## Data to process
(* ===== verification/FabricManagerSafety.v ===== *)
(** * Safety of the fabric manager client

    What FtiFM.v's operations ask of the service and what they conclude from
    its answers, over all runs. *)

From Stdlib Require Import Ascii.
From S2P Require Import Prelude GoStrings GoTime GoJson Objects Effects Cdi FtiToken FtiTraces TokenSafety FtiFM.

Section client.
Context (L : GoLibrary) (f : FTIClient).

(** The machine of a node: through the bare metal host, or from the node's
    provider id when there is no cluster id. *)
Definition node_machine (t : list obs) (node id : string) : Prop :=
  if clusterID f <>s "" then machine_of t node id
  else exists n, Obs (GetNode node) (inr n) ∈ t /\ node_ProviderID n = "fsas-cdi://" +:+ id.

Lemma node_machine_mono t t' node id : (forall b, b ∈ t -> b ∈ t') -> node_machine t node id -> node_machine t' node id.
Proof. intros H. unfold node_machine. case_match; [by apply machine_of_mono|naive_solver]. Qed.

Definition get_request (id token : string) : HttpRequest :=
  mkHttpRequest "GET" (machine_url f id) (tenant_query f) json_header (Some token) None.

Definition reported (t : list obs) (id : string) (d : GetMachineData) : Prop :=
  exists token body m, answers t (get_request id token) body /\ Unmarshal body = Some m /\ gm_Data m = d.

Lemma fabric_reported_mono t t' id d : (forall b, b ∈ t -> b ∈ t') -> reported t id d -> reported t' id d.
Proof. intros H (token & body & m & Ha & ?). exists token, body, m. split; [by apply H|done]. Qed.

Lemma unauthorised_reported t id d : unauthorised t -> ~ reported t id d.
Proof. intros Hu (token & body & m & Ha & _). by apply unauthorised_answers in Ha. Qed.

Lemma fabric_reported_suffix t1 t2 id d : unauthorised t1 -> reported (t1 ++ t2) id d -> reported t2 id d.
Proof.
  intros Hu (token & body & m & Ha & H). exists token, body, m. split; [|done]. apply elem_of_app in Ha as [Ha|Ha]; [|done].
  by apply unauthorised_answers in Ha.
Qed.

(** ** The parts of the operations *)

Lemma fabric_getNodeMachineID_finds C node :
  wp C (getNodeMachineID f node) (fun t o => unauthorised t /\
    match o with Done (inr id) => node_machine t node id | Done (inl _) => True | Panicked _ => False end).
Proof.
  unfold getNodeMachineID, node_machine. destruct (clusterID f <>s "").
  - wp_step. destruct r as [err|n]; [wp_step; by repeat constructor|].
    destruct (Split _ _) as [|mns [|mn [|]]] eqn:E1; try (wp_step; by repeat constructor).
    wp_step. destruct r as [err|m]; [wp_step; by repeat constructor|].
    destruct (Split "/" (map_get (Annotations m) _)) as [|bns [|bn [|]]] eqn:E2; try (wp_step; by repeat constructor).
    wp_step. destruct r as [err|b]; [wp_step; by repeat constructor|].
    wp_step; wp_step; (split; [by repeat constructor|]); [done|]. split_bools.
    exists n, mns, mn, m, bns, bn, b. set_solver.
  - wp_step. destruct r as [err|n]; [wp_step; by repeat constructor|].
    destruct (CutPrefix _ _) as [id|] eqn:E; wp_step; (split; [by repeat constructor|]); [|done].
    exists n. split; [set_solver|]. by apply CutPrefix_spec.
Qed.

Lemma fabric_getMachineInfo_reports C c id :
  wp C (getMachineInfo L f c id) (fun t o => changes t = [] /\
    match o with
    | Done (_, inr d) => reported t id d /\ forall d', reported t id d' -> d' = d
    | Done (_, inl _) => forall id' d, ~ reported t id' d
    | Panicked _ => False
    end).
Proof.
  assert (forall t id' d' r a, unauthorised t -> reported (t ++ [Obs (HttpDo r) a]) id' d' ->
    exists body m, a = inr (mkHttpResponse 200 (inr body)) /\ Unmarshal body = Some m /\ gm_Data m = d') as Hlast.
  { intros t id' d' r a Hq (token & body & m & Ha & Hu & Hd). apply elem_of_app in Ha as [Ha|Ha].
    - by apply unauthorised_answers in Ha.
    - apply list_elem_of_singleton, exchange_inj in Ha as [_ <-]. eauto. }
  unfold getMachineInfo. destruct (NewRequest_error _ _).
  { wp_step. split; [done|]. intros id' d. apply unauthorised_reported. constructor. }
  apply wp_bind. eapply wp_mono; [apply GetToken_quiet|].
  intros t [[c' [err|token]]|m] [Hu Hm]; [|..|done]; cbn beta iota; pose proof (unauthorised_changes _ Hu) as Hq.
  { wp_step. rewrite app_nil_r. split; [done|]. intros id' d. by apply unauthorised_reported. }
  wp_step. destruct r as [err|[code [err|body]]]; cbn [hs_Body hs_StatusCode].
  1,2: wp_step; rewrite changes_app, Hq; (split; [done|]); intros id' d Hr;
    apply Hlast in Hr as (body & md & Ha & _); [by simplify_eq|done].
  destruct (negb (code =? 200)%Z) eqn:Ec; [|destruct (Unmarshal body) as [md|] eqn:Eu];
    wp_step; rewrite changes_app, Hq; (split; [done|]).
  - intros id' d Hr. apply Hlast in Hr as (body' & md & Ha & _); [by simplify_eq|done].
  - split_bools. subst. split.
    + exists (tok_AccessToken token), body, md. split; [|done]. apply answers_app. right. by apply list_elem_of_here.
    + intros d' Hr. apply Hlast in Hr as (body' & md' & Ha & Hu' & Hd); [|done]. congruence.
  - intros id' d Hr. apply Hlast in Hr as (body' & md' & Ha & Hu' & Hd); [congruence|done].
Qed.

(** ** Attaching *)

Definition attach_request (m token : string) (r : ComposableResource) : HttpRequest :=
  mkHttpRequest "PATCH" (update_url f m) (tenant_query f) json_header (Some token)
    (Some (ScaleUpBody (tenantID f) m (crp_Type (cr_Spec r)) (crp_Model (cr_Spec r)))).

(** One of the conditions asks for the model. *)
Definition asks_model (model : string) (conditions : list ConditionItem) : Prop :=
  exists c, c ∈ conditions /\ Column c = "model" /\ Operator c = "eq" /\ Value c = model.

Lemma existsb_asks_model model conditions : existsb (condition_match model) conditions = true <-> asks_model model conditions.
Proof.
  rewrite existsb_exists. unfold asks_model, condition_match.
  split; intros (c & Hin & Hc); exists c; (split; [by apply list_elem_of_In|]).
  - split_bools. done.
  - destruct Hc as (-> & -> & ->). by rewrite !bool_decide_true.
Qed.

Lemma existsb_asks_no_model model conditions : existsb (condition_match model) conditions = false <-> ~ asks_model model conditions.
Proof. rewrite <- existsb_asks_model. destruct (existsb _ _); naive_solver. Qed.

(** The device an answer names: the first resource of the first machine, if it
    has the type and the model asked for. *)
Definition named_device (d : ScaleUpResponseData) (r : ComposableResource) (item : ScaleUpResponseResourceItem) : Prop :=
  exists machine machines items, su_Machines d = machine :: machines /\ su_Resources machine = item :: items /\
    sur_Type item = crp_Type (cr_Spec r) /\ asks_model (crp_Model (cr_Spec r)) (Conditions (sur_Spec item)).

(** What an answer makes of the attach. *)
Inductive attach_answer (d : ScaleUpResponseData) (r : ComposableResource) : outcome (string * string * option error) -> Prop :=
| answer_device item ch rest :
    named_device d r item -> sur_OptionStatus item = String ch rest -> ch = "0"%char \/ ch = "1"%char ->
    attach_answer d r (Done (sur_SerialNum item, sur_ResourceUUID item, None))
| answer_bad_device item ch rest err :
    named_device d r item -> sur_OptionStatus item = String ch rest -> ch <> "0"%char -> ch <> "1"%char ->
    attach_answer d r (Done ("", "", Some err))
| answer_no_status item msg :
    named_device d r item -> sur_OptionStatus item = "" -> attach_answer d r (Panicked msg)
| answer_no_device :
    (forall item, ~ named_device d r item) ->
    attach_answer d r (Done ("", "", Some (Errorf "can not find the added gpu when using FM to add gpu"))).

Lemma added_device_answers C d r : wp C (added_device r d) (fun t o => t = [] /\ attach_answer d r o).
Proof.
  unfold added_device. cbv zeta.
  destruct (su_Machines d) as [|machine machines] eqn:Em.
  { wp_step. split; [done|]. apply answer_no_device. intros item (? & ? & ? & ? & _). congruence. }
  destruct (su_Resources machine) as [|item items] eqn:Ei.
  { wp_step. split; [done|]. apply answer_no_device. intros item (? & ? & ? & ? & ? & _). congruence. }
  destruct (sur_Type item =s _) eqn:Et; split_bools.
  2:{ wp_step. split; [done|]. apply answer_no_device. intros item' (? & ? & ? & ? & ? & ? & _). congruence. }
  destruct (existsb _ _) eqn:Ec; [apply existsb_asks_model in Ec|apply existsb_asks_no_model in Ec].
  2:{ wp_step. split; [done|]. apply answer_no_device. intros item' (? & ? & ? & ? & ? & ? & ?). simplify_eq. congruence. }
  assert (named_device d r item) as Hn by by exists machine, machines, items.
  unfold attached. destruct (sur_OptionStatus item) as [|ch rest] eqn:Es; [wp_step; split; [done|by eapply answer_no_status]|].
  repeat case_bool_decide; wp_step; (split; [done|]).
  - eapply answer_device; eauto.
  - eapply answer_device; eauto.
  - by eapply answer_bad_device.
  - by eapply answer_bad_device.
Qed.

(** The end of [AddResource]: without a decodable answer with status 200 it is
    an error, otherwise what the answer says. *)
Inductive attach (t : list obs) (r : ComposableResource) : outcome (cache * (string * string * option error)) -> Prop :=
| attach_fails c err :
    (forall m token body, answers t (attach_request m token r) body -> (Unmarshal body : option ScaleUpResponse) = None) ->
    changes t = [] \/ (exists m token, node_machine t (cr_TargetNode r) m /\ changes t = [attach_request m token r]) ->
    attach t r (Done (c, ("", "", Some err)))
| attach_answered c m token body d res :
    node_machine t (cr_TargetNode r) m -> changes t = [attach_request m token r] ->
    answers t (attach_request m token r) body -> Unmarshal body = Some d ->
    attach_answer (su_Data d) r (Done res) -> attach t r (Done (c, res))
| attach_panics m token body d msg :
    node_machine t (cr_TargetNode r) m -> changes t = [attach_request m token r] ->
    answers t (attach_request m token r) body -> Unmarshal body = Some d ->
    attach_answer (su_Data d) r (Panicked msg) -> attach t r (Panicked msg).

Lemma no_answer t m token r body :
  changes t = [] -> ~ answers t (attach_request m token r) body.
Proof. intros Hq Ha. apply answers_changes in Ha; [|done|done]. rewrite Hq in Ha. by apply elem_of_nil in Ha. Qed.

(** C32. Attaching through the fabric manager: [AddResource] sends at most one
    request, for one device of the resource's type and model on the machine of
    its node, and hands out ids only from the answer to that request: those of
    the first resource of the first machine, when it has the type and model
    asked for and its operation status starts with 0 or 1.  Every other answer
    is an error, except that an empty operation status makes the call panic
    (with the device attached and unrecorded). *)
Theorem attach_returns_answered_device c r t o :
  runs (AddResource L f c r) t o -> attach t r o.
Proof.
  intros Hr. pose proof (obeys_no_contract t) as Hob. revert t o Hr Hob. apply wp_runs. unfold AddResource.
  apply wp_bind. eapply wp_mono; [apply fabric_getNodeMachineID_finds|].
  intros t1 [[err|m]|msg] [Hu1 H1]; [| |done]; cbn beta iota; pose proof (unauthorised_changes _ Hu1) as Hq1.
  { wp_step. rewrite app_nil_r. apply attach_fails; [|by left]. intros m token body Ha. by apply no_answer in Ha. }
  apply wp_bind. eapply wp_mono; [apply GetToken_quiet|].
  intros t2 [[c2 [err|token]]|msg] [Hu2 Hn2]; [| |done]; cbn beta iota; pose proof (unauthorised_changes _ Hu2) as Hq2.
  { wp_step. rewrite app_nil_r. apply attach_fails; [|left; by rewrite changes_app, Hq1, Hq2].
    intros m' token body Ha. apply no_answer in Ha; [done|]. by rewrite changes_app, Hq1, Hq2. }
  destruct (NewRequest_error _ _).
  { wp_step. rewrite app_nil_r. apply attach_fails; [|left; by rewrite changes_app, Hq1, Hq2].
    intros m' token' body Ha. apply no_answer in Ha; [done|]. by rewrite changes_app, Hq1, Hq2. }
  wp_step. fold (attach_request m (tok_AccessToken token) r). set (req := attach_request m (tok_AccessToken token) r).
  assert (forall a, changes (t1 ++ t2 ++ [Obs (HttpDo req) a]) = [req]) as Hc by (intros a; by rewrite !changes_app, Hq1, Hq2).
  assert (forall a, node_machine (t1 ++ t2 ++ [Obs (HttpDo req) a]) (cr_TargetNode r) m) as Hm.
  { intros a. eapply node_machine_mono; [|done]. set_solver. }
  assert (forall a m' token' body, answers (t1 ++ t2 ++ [Obs (HttpDo req) a]) (attach_request m' token' r) body ->
    a = inr (mkHttpResponse 200 (inr body))) as Hans.
  { intros a m' token' body Ha. rewrite app_assoc in Ha. apply answers_last in Ha; [done| |done|done]. by rewrite changes_app, Hq1, Hq2. }
  destruct r0 as [err|[code [err|body]]]; cbn [hs_Body hs_StatusCode].
  1,2: wp_step; apply attach_fails; [|right; exists m, (tok_AccessToken token); split; [apply Hm|apply Hc]]; intros m' token' body Ha; by apply Hans in Ha.
  destruct (negb (code =? 200)%Z) eqn:Ec.
  { wp_step. apply attach_fails; [|right; exists m, (tok_AccessToken token); split; [apply Hm|apply Hc]]. intros m' token' body' Ha. apply Hans in Ha. by simplify_eq. }
  destruct (Unmarshal body) as [d|] eqn:Eu.
  2:{ wp_step. apply attach_fails; [|right; exists m, (tok_AccessToken token); split; [apply Hm|apply Hc]]. intros m' token' body' Ha. apply Hans in Ha. by simplify_eq. }
  split_bools. subst code.
  assert (answers (t1 ++ t2 ++ [Obs (HttpDo req) (inr (mkHttpResponse 200 (inr body)))]) req body) as Hreq.
  { unfold answers. set_solver. }
  apply wp_bind. eapply wp_mono; [apply added_device_answers|]. intros t [res|msg] [-> Ha]; cbn beta iota.
  - wp_step. eapply attach_answered; [apply Hm|apply Hc|exact Hreq|exact Eu|exact Ha].
  - eapply attach_panics; [apply Hm|apply Hc|exact Hreq|exact Eu|exact Ha].
Qed.

(** ** Detaching *)

Definition detach_request (m token : string) (r : ComposableResource) : HttpRequest :=
  mkHttpRequest "DELETE" (update_url f m) (tenant_query f) json_header (Some token)
    (Some (ScaleDownBody (tenantID f) m (crp_Type (cr_Spec r)) (cr_CDIDeviceID r))).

## Your instructions
Please copy the lines in the records above between the one holding "Ha as [Ha|Ha]." and the one holding "- split_bools. subst. split.", inclusive, exactly and with no other line.

## Solution to the problem
  { intros t id' d' r a Hq (token & body & m & Ha & Hu & Hd). apply elem_of_app in Ha as [Ha|Ha].
    - by apply unauthorised_answers in Ha.
    - apply list_elem_of_singleton, exchange_inj in Ha as [_ <-]. eauto. }
  unfold getMachineInfo. destruct (NewRequest_error _ _).
  { wp_step. split; [done|]. intros id' d. apply unauthorised_reported. constructor. }
  apply wp_bind. eapply wp_mono; [apply GetToken_quiet|].
  intros t [[c' [err|token]]|m] [Hu Hm]; [|..|done]; cbn beta iota; pose proof (unauthorised_changes _ Hu) as Hq.
  { wp_step. rewrite app_nil_r. split; [done|]. intros id' d. by apply unauthorised_reported. }
  wp_step. destruct r as [err|[code [err|body]]]; cbn [hs_Body hs_StatusCode].
  1,2: wp_step; rewrite changes_app, Hq; (split; [done|]); intros id' d Hr;
    apply Hlast in Hr as (body & md & Ha & _); [by simplify_eq|done].
  destruct (negb (code =? 200)%Z) eqn:Ec; [|destruct (Unmarshal body) as [md|] eqn:Eu];
    wp_step; rewrite changes_app, Hq; (split; [done|]).
  - intros id' d Hr. apply Hlast in Hr as (body' & md & Ha & _); [by simplify_eq|done].
  - split_bools. subst. split.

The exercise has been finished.